Bazen uzun uzun yıkıyorum yeşillikleri. Balkondaki çiçekleri her gün sulayıp seviyorum tek tek. Yol kenarında bir kara dut ağacı var. Her geçişimde bütün parmaklarımı kapkara yapasıya dut yiyorum. Ayşe Dudu Ablanın bahçesinde eski zaman gülleri, Höre Ablada leylak var. Koklamadan geçmiyorum. 32 yaşımdayım, dalından limon kopartmanın ne demek olduğunu burada öğrendim. Tüm bu kokular, tatlar en büyük hazinem, biliyorum.
Çiçeklerim bir kaç kere soldu. İlkinde çok üzüldüm. Hatta Kerime ablanın verdiği güzeller güzeli koca bir saksı salkım çiçek, onca ilgime rağmen, kurudu. Ama sonra gün be gün, o kuruyan dallar minik minik yeşerdi. Yeniden ve sabırla tazeledi kendini. Hayat dersi gibi aynı bahar açtı, soldu, sonra yeniden açtı. Ona her baktığımda sabretmeyi ve çabayı görüyorum. “Ah diyorum Seval, olmadı deyip bıraktığın ne çok şey var hayatta. Halbuki her şey çaba ve sabırda gizli”.
Buralar fazlaca “yaşam bilgisiyle” dolu benim gözümde. Ekip biçmek; hayvanları, otları, sebzeleri tanımak; mevsimine göre yemek yapmak ve üretmekle dolu… Ve şanslıyım ki merak duyduğum tüm bu bilgileri paylaşmaya açık insanlarla çevrildi etrafım. Civcivler yumurtadan çıkmaya yakın “Seval’e diyelim de gelip izlesin, merak eder o” der oldular. Hanım abla var yukarı tarafta. 2 aylık bir buzağısı var. Sabahları yayıldıkları yer bizim balkondan görünüyor. Oturup o buzağının sağa sola koştuğunu izliyoruz bazen. Buzağı değil, keçi sanki. O nasıl zıplamak öyle. “Bir sabah gel” dedi Hanım Abla, yakından seversin.

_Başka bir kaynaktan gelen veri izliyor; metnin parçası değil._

(** [GenFluxCatalog.getFlux(self, num, units=False)] *)
Definition getFlux (self : GenFluxCatalog.t F) (num : Z) (units : bool)
    : result (flux_value F) :=
  d ← table_row (GenFluxCatalog.data self) num;
  vals ← mapM (λ ok, row_field (GenFluxCatalog.data self) d
                       (resolve_alias (GenFluxCatalog.data self) ok))
         (GenFluxCatalog.filters self);
  flux ← np_mul vals (GenFluxCatalog.vega_flux self);
  if units then
    let name := py_name (getFlux_locals units) datamodel_globals in
    erg ← name "units" ≫= λ u, py_getattr u "erg";
    s ← name "units" ≫= λ u, py_getattr u "s";
    cm ← name "units" ≫= λ u, py_getattr u "cm";
    cm' ← name "units" ≫= λ u, py_getattr u "cm";
    angstrom ← name "units" ≫= λ u, py_getattr u "angstrom";
    Ok (FluxWithUnit flux "erg / (s cm cm Angstrom)")
  else Ok (Flux flux).

(** [get_obscat(obsfile, filters)] *)
Definition get_obscat (obsfile : string) (filters : list string) : M (GenFluxCatalog.t F) :=
  GenFluxCatalog_init obsfile filters.

(** *** run_beast.py *)

(** Lines 77-84: the distances in pc. *)
Definition physicsmodel_distances (distances : list (Quantity F))
    : result (distances_arg F) :=
  d0 ← py_index distances 0%Z;
  let distance_unit := unit_of d0 in
  if decide (distance_unit = u_mag) then
    let dmods := map value distances in
    Ok (QuantityArray
          (map (fpow (flit 10 0))
             (map (λ x, fadd x (flit 1 0)) (map (λ x, fdiv x (flit 5 0)) dmods)))
          u_pc)
  else if decide (distance_unit = u_pc) then
    Ok (QuantityList distances)
  else Raise (ValueError "distance modulus does not have mag or parsec units").

(** Lines 63-122: [if args.physicsmodel:] *)
Definition physicsmodel_body : M unit :=
  pdir ← call (w_obj W) (E_create_project_dir (datamodel.project dm));
  logtmin ← lift (py_index (datamodel.logt dm) 0%Z);
  logtmax ← lift (py_index (datamodel.logt dm) 1%Z);
  dlogt ← lift (py_index (datamodel.logt dm) 2%Z);
  '(iso_fname, oiso) ← call (w_named W)
      (E_make_iso_table (datamodel.project dm) (datamodel.oiso dm)
         logtmin logtmax dlogt (datamodel.z dm));
  distances ← lift (physicsmodel_distances (datamodel.distances dm));
  let extra_kwargs := datamodel.add_spectral_properties_kwargs dm in
  '(spec_fname, g_spec) ← call (w_named W)
      (E_make_spectral_grid (datamodel.project dm) oiso (datamodel.osl dm)
         distances extra_kwargs);
  '(pspec_fname, g_pspec) ← call (w_named W)
      (E_add_stellar_priors (datamodel.project dm) g_spec);
  g_pdist_pspec ← call (w_obj W)
      (E_make_grid_with_distances (datamodel.project dm) g_pspec distances);
  '(seds_fname, g_seds) ← call (w_named W)
      (E_make_extinguished_sed_grid (datamodel.project dm) g_pdist_pspec
         (datamodel.filters dm) (datamodel.extLaw dm)
         (datamodel.avs dm) (datamodel.rvs dm) (datamodel.fAs dm)
         (datamodel.rv_prior_model dm) (datamodel.av_prior_model dm)
         (datamodel.fA_prior_model dm) extra_kwargs);
  mret tt.

(** The column of Vega magnitudes that goes with a filter of the catalog. *)
Definition sfiltername (obsdata : GenFluxCatalog.t F) (filtername : string) : string :=
  Str.replace "RATE" "VEGA"
    (Str.replace "rate" "vega" (resolve_alias (GenFluxCatalog.data obsdata) filtername)).

(** Lines 140-146: the loop over the filters. *)
Definition min_mags (obsdata : GenFluxCatalog.t F) : result (list F) :=
  for_each
    (λ min_mags '(k, filtername),
       let sfiltername := sfiltername obsdata filtername in
       column ← table_column (GenFluxCatalog.data obsdata) sfiltername;
       let keep := np_where_lt column (flit 99 0) in
       kept ← table_take (GenFluxCatalog.data obsdata) keep;
       mags ← table_column kept sfiltername;
       percentile ← np_percentile mags (flit 90 0);
       py_setitem min_mags k percentile)
    (np_zeros (length (datamodel.filters dm)))
    (enumerate (GenFluxCatalog.filters obsdata)).

(** Lines 133-149: the magnitude cuts handed to [pick_models]. *)
Definition mag_cuts : M (list F) :=
  let mag_cuts := datamodel.ast_maglimit dm in
  if decide (length mag_cuts = 1) then
    let tmp_cuts := mag_cuts in
    obsdata ← get_obscat (datamodel.obsfile dm) (datamodel.filters dm);
    min_mags ← lift (min_mags obsdata);
    lift (np_add min_mags tmp_cuts)
  else mret mag_cuts.

(** Lines 124-162: [if args.ast:] *)
Definition ast_body : M unit :=
  let modelsedgridfile := modelsedgridfile (datamodel.project dm) in
  modelsedgrid ← call (w_obj W) (E_FileSEDGrid modelsedgridfile);
  let N_models := datamodel.ast_models_selected_per_age dm in
  let Nfilters := datamodel.ast_bands_above_maglimit dm in
  let Nrealize := datamodel.ast_realization_per_model dm in
  mag_cuts ← mag_cuts;
  call (w_none W) (E_pick_models modelsedgrid mag_cuts Nfilters N_models Nrealize);;
  if datamodel.ast_with_positions dm then
    let separation := datamodel.ast_pixel_distribution dm in
    let filename := inputASTfile (datamodel.project dm) in
    match datamodel.ast_reference_image dm with
    | Some image => call (w_none W) (E_pick_positions filename separation (Some image))
    | None => call (w_none W) (E_pick_positions filename separation None)
    end
  else mret tt.

(** Lines 164-177: [if args.observationmodel:] *)
Definition observationmodel_body : M unit :=
  emit (E_print [PStr "Generating noise model from ASTs and absflux A matrix"]);;
  let modelsedgridfile := modelsedgridfile (datamodel.project dm) in
  modelsedgrid ← call (w_obj W) (E_FileSEDGrid modelsedgridfile);
  call (w_none W)
    (E_make_toothpick_noise_model (datamodel.noisefile dm) (datamodel.astfile dm)
       modelsedgrid (datamodel.absflux_a_matrix dm)).

(** Lines 179-199: [if args.trim:] *)
Definition trim_body : M unit :=
  emit (E_print [PStr "Trimming the model and noise grids"]);;
  obsdata ← get_obscat (datamodel.obsfile dm) (datamodel.filters dm);
  let modelsedgridfile := modelsedgridfile (datamodel.project dm) in
  modelsedgrid ← call (w_obj W) (E_FileSEDGrid modelsedgridfile);
  noisemodel_vals ← call (w_obj W) (E_get_noisemodelcat (datamodel.noisefile dm));
  let sed_trimname := sed_trimname (datamodel.project dm) in
  let noisemodel_trimname := noisemodel_trimname (datamodel.project dm) in
  call (w_none W)
    (E_trim_models modelsedgrid noisemodel_vals obsdata
       sed_trimname noisemodel_trimname (flit 3 0)).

Havası, suyu, kokusu, sesi, dokusu, renkleri, insanı, hayvanıyla doğa değiştiriyor insanı. Yeni yuvamda öğrendiğim her yeni bilgi tanesi, tattığım her yaşam tecrübesi ile dün olduğumdan farklıyım bugün. Azar azar, yavaş yavaş değişiyorum. İster teslim ol, ister diren; doğa yapmak istediği değişimi her şeye rağmen yapıyor. Tekrar tekrar hayran bırakıyor kendine.